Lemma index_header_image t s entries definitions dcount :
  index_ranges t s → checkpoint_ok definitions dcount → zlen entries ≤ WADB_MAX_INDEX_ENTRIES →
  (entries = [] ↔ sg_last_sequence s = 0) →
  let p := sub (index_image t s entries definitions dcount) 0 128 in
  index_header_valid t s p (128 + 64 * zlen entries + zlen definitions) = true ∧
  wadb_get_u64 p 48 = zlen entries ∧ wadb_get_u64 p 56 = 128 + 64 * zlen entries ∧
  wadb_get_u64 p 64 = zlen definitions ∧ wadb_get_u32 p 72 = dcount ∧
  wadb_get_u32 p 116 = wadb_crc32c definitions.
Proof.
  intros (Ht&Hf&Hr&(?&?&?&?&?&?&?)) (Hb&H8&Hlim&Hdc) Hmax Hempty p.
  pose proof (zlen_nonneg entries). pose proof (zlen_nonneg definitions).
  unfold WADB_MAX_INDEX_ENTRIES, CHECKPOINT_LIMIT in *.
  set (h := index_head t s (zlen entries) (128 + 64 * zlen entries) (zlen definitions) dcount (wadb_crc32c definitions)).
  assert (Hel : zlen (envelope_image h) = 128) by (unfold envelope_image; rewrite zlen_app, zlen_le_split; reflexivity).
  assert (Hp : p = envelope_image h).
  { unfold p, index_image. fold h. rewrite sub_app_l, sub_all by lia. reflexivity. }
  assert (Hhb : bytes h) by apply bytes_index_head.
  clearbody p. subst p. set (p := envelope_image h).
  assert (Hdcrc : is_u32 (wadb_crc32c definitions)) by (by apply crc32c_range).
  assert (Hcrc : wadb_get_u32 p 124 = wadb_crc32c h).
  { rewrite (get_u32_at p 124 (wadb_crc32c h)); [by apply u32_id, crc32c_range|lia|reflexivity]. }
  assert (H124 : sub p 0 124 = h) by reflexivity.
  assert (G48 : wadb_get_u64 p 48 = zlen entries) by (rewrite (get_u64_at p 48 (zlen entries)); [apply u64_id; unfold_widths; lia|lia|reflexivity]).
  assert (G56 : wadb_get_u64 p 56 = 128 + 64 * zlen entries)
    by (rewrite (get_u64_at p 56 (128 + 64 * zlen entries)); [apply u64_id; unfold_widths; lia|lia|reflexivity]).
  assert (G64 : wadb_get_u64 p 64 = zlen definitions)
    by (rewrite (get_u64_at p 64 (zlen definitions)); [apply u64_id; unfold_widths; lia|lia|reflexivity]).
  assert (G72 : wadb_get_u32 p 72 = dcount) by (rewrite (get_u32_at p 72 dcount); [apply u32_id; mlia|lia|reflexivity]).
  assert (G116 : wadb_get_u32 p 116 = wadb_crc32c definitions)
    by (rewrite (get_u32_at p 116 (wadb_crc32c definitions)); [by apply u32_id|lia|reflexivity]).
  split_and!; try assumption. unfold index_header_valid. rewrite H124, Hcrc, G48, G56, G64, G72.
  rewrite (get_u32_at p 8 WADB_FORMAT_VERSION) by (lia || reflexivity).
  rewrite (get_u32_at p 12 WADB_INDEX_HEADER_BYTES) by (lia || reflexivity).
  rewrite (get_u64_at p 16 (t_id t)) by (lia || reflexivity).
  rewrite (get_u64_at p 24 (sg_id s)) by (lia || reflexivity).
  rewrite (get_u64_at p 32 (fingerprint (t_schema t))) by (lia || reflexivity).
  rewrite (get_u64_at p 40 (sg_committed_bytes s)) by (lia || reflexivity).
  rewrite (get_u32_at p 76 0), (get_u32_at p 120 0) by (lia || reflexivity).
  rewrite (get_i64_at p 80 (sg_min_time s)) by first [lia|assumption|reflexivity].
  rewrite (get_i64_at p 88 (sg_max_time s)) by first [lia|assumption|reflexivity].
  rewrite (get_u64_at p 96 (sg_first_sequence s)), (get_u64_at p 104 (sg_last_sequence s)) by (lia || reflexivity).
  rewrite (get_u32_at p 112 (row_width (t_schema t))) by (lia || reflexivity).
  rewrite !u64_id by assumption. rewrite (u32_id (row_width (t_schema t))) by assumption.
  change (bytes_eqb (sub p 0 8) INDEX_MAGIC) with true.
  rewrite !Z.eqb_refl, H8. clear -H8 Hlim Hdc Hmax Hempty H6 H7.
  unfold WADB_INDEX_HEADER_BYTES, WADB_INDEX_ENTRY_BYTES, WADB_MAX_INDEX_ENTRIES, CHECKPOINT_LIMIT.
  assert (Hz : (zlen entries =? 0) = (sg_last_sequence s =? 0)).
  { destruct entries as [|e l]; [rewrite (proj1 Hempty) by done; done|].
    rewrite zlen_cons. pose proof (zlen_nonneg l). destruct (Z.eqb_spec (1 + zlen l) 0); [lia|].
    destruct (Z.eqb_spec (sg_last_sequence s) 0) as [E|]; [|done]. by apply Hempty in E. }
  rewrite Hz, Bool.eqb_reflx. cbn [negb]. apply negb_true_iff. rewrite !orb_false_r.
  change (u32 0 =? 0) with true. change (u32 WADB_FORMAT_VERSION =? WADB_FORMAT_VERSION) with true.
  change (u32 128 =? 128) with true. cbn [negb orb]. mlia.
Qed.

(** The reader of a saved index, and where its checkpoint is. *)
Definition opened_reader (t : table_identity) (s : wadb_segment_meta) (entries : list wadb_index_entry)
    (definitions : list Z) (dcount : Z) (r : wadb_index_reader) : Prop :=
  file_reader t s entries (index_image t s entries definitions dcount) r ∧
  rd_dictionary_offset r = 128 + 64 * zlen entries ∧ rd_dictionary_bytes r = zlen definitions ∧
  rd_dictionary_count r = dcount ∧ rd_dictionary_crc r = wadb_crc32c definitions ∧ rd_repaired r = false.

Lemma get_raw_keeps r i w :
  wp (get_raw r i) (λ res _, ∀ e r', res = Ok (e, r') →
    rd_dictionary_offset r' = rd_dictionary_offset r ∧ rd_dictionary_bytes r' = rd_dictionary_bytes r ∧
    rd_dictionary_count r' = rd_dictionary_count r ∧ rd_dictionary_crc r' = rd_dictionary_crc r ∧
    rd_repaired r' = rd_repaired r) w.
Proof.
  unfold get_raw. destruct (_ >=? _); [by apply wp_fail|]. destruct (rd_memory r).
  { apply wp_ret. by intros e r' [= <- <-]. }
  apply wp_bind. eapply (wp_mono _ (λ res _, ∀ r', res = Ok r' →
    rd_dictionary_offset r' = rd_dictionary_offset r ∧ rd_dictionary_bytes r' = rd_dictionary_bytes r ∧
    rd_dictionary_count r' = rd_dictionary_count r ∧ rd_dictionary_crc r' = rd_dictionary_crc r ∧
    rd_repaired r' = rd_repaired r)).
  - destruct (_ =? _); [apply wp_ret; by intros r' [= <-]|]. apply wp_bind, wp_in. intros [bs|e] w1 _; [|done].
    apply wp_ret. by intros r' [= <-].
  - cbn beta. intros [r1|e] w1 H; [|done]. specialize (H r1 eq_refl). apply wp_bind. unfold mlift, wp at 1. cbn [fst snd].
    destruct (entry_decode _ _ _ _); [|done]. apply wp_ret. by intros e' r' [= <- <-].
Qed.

^^^^^^^^^^^^^^^^

• [TASK DETAILS] Retype word for word everything in the listing above from the line that holds "(definitions : list" down to the line that holds "rd_dictionary_count r = dcount". Keep both end lines and leave out the rest.

• [SOLVED EXERCISE]
    (definitions : list Z) (dcount : Z) (r : wadb_index_reader) : Prop :=
  file_reader t s entries (index_image t s entries definitions dcount) r ∧
  rd_dictionary_offset r = 128 + 64 * zlen entries ∧ rd_dictionary_bytes r = zlen definitions ∧
  rd_dictionary_count r = dcount ∧ rd_dictionary_crc r = wadb_crc32c definitions ∧ rd_repaired r = false.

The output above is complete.